- Data provided:
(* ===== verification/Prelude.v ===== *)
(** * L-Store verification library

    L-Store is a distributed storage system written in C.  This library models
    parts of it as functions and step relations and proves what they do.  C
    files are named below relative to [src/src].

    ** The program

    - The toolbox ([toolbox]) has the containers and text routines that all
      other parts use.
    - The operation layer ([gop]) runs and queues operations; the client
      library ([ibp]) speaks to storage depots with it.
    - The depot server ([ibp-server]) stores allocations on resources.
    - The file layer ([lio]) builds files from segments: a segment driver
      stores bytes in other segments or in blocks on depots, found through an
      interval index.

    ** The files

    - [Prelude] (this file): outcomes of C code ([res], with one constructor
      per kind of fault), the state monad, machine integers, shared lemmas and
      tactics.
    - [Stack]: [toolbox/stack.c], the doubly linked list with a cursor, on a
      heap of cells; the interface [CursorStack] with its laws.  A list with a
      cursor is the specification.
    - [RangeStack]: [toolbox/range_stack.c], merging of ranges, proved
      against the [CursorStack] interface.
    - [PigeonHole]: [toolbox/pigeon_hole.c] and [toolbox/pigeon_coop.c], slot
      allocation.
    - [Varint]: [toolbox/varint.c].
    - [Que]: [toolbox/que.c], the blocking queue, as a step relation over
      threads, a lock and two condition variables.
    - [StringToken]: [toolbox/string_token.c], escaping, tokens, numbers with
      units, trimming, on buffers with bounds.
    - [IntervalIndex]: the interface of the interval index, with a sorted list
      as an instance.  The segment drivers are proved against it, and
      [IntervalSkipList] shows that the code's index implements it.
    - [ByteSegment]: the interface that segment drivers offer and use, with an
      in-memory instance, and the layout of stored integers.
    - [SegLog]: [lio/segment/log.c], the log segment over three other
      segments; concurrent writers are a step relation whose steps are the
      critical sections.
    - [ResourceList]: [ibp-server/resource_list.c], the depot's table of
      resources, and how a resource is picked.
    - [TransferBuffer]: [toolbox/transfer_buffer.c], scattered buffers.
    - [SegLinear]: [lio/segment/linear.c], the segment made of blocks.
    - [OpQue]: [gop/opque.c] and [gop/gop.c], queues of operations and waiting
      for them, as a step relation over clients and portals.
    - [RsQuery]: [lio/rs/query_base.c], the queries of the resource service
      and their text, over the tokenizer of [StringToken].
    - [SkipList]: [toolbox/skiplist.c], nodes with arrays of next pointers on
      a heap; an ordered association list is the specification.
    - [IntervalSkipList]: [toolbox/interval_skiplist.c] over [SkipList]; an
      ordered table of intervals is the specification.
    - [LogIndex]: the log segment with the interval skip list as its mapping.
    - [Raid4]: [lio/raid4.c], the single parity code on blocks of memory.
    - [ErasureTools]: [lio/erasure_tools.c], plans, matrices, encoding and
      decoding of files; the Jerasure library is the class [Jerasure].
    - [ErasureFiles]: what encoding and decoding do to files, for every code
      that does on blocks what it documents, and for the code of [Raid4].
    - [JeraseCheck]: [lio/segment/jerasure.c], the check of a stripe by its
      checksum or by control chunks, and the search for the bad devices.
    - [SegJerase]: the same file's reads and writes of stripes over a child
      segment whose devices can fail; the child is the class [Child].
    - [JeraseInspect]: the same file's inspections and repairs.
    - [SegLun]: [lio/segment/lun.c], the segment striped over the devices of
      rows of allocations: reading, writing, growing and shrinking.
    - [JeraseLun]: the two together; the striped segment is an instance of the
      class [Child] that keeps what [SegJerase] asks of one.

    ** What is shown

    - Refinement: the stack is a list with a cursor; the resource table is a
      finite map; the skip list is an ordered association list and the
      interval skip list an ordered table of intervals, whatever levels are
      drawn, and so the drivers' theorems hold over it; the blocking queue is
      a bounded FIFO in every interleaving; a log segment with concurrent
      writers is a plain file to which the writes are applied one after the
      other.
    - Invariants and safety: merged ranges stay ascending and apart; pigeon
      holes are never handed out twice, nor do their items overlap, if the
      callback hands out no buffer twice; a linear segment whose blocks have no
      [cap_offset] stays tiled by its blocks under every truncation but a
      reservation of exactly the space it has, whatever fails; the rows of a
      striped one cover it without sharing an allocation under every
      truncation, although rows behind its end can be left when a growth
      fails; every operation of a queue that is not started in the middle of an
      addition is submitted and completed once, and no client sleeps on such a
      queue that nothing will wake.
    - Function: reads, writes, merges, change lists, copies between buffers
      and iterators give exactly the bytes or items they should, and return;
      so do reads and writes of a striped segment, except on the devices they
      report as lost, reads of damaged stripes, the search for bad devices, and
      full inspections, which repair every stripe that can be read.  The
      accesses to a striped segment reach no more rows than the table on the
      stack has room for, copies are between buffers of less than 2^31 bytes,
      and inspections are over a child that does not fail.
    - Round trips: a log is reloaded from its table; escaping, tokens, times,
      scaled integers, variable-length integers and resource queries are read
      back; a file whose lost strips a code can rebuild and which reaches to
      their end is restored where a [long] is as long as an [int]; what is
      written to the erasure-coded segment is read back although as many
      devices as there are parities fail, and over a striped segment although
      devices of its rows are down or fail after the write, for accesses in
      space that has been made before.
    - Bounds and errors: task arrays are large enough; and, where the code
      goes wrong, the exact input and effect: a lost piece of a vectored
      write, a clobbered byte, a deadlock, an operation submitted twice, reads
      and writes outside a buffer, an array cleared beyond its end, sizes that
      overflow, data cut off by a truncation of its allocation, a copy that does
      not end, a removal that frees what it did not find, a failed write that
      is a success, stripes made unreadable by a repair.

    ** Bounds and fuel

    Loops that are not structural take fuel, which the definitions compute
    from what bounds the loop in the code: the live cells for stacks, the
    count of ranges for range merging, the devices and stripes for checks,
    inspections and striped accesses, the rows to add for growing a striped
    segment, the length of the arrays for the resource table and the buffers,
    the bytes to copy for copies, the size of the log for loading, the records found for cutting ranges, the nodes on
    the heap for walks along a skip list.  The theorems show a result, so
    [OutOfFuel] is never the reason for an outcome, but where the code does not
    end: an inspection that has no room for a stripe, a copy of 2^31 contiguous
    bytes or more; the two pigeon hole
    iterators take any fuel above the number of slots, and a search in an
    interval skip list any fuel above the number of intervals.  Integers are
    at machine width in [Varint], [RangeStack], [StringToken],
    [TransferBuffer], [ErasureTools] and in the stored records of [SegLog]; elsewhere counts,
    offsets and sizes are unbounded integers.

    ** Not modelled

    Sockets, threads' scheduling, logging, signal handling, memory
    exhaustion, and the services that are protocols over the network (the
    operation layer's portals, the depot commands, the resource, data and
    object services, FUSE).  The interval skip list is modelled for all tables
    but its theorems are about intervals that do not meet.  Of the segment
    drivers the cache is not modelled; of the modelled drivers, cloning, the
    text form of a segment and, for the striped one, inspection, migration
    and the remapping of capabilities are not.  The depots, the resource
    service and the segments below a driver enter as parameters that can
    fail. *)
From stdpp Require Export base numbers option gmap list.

- Work to complete:
Go line by line through the records and copy those that contain the word "room".

- Output of the task:
      stack has room for, copies are between buffers of less than 2^31 bytes,
    end: an inspection that has no room for a stripe, a copy of 2^31 contiguous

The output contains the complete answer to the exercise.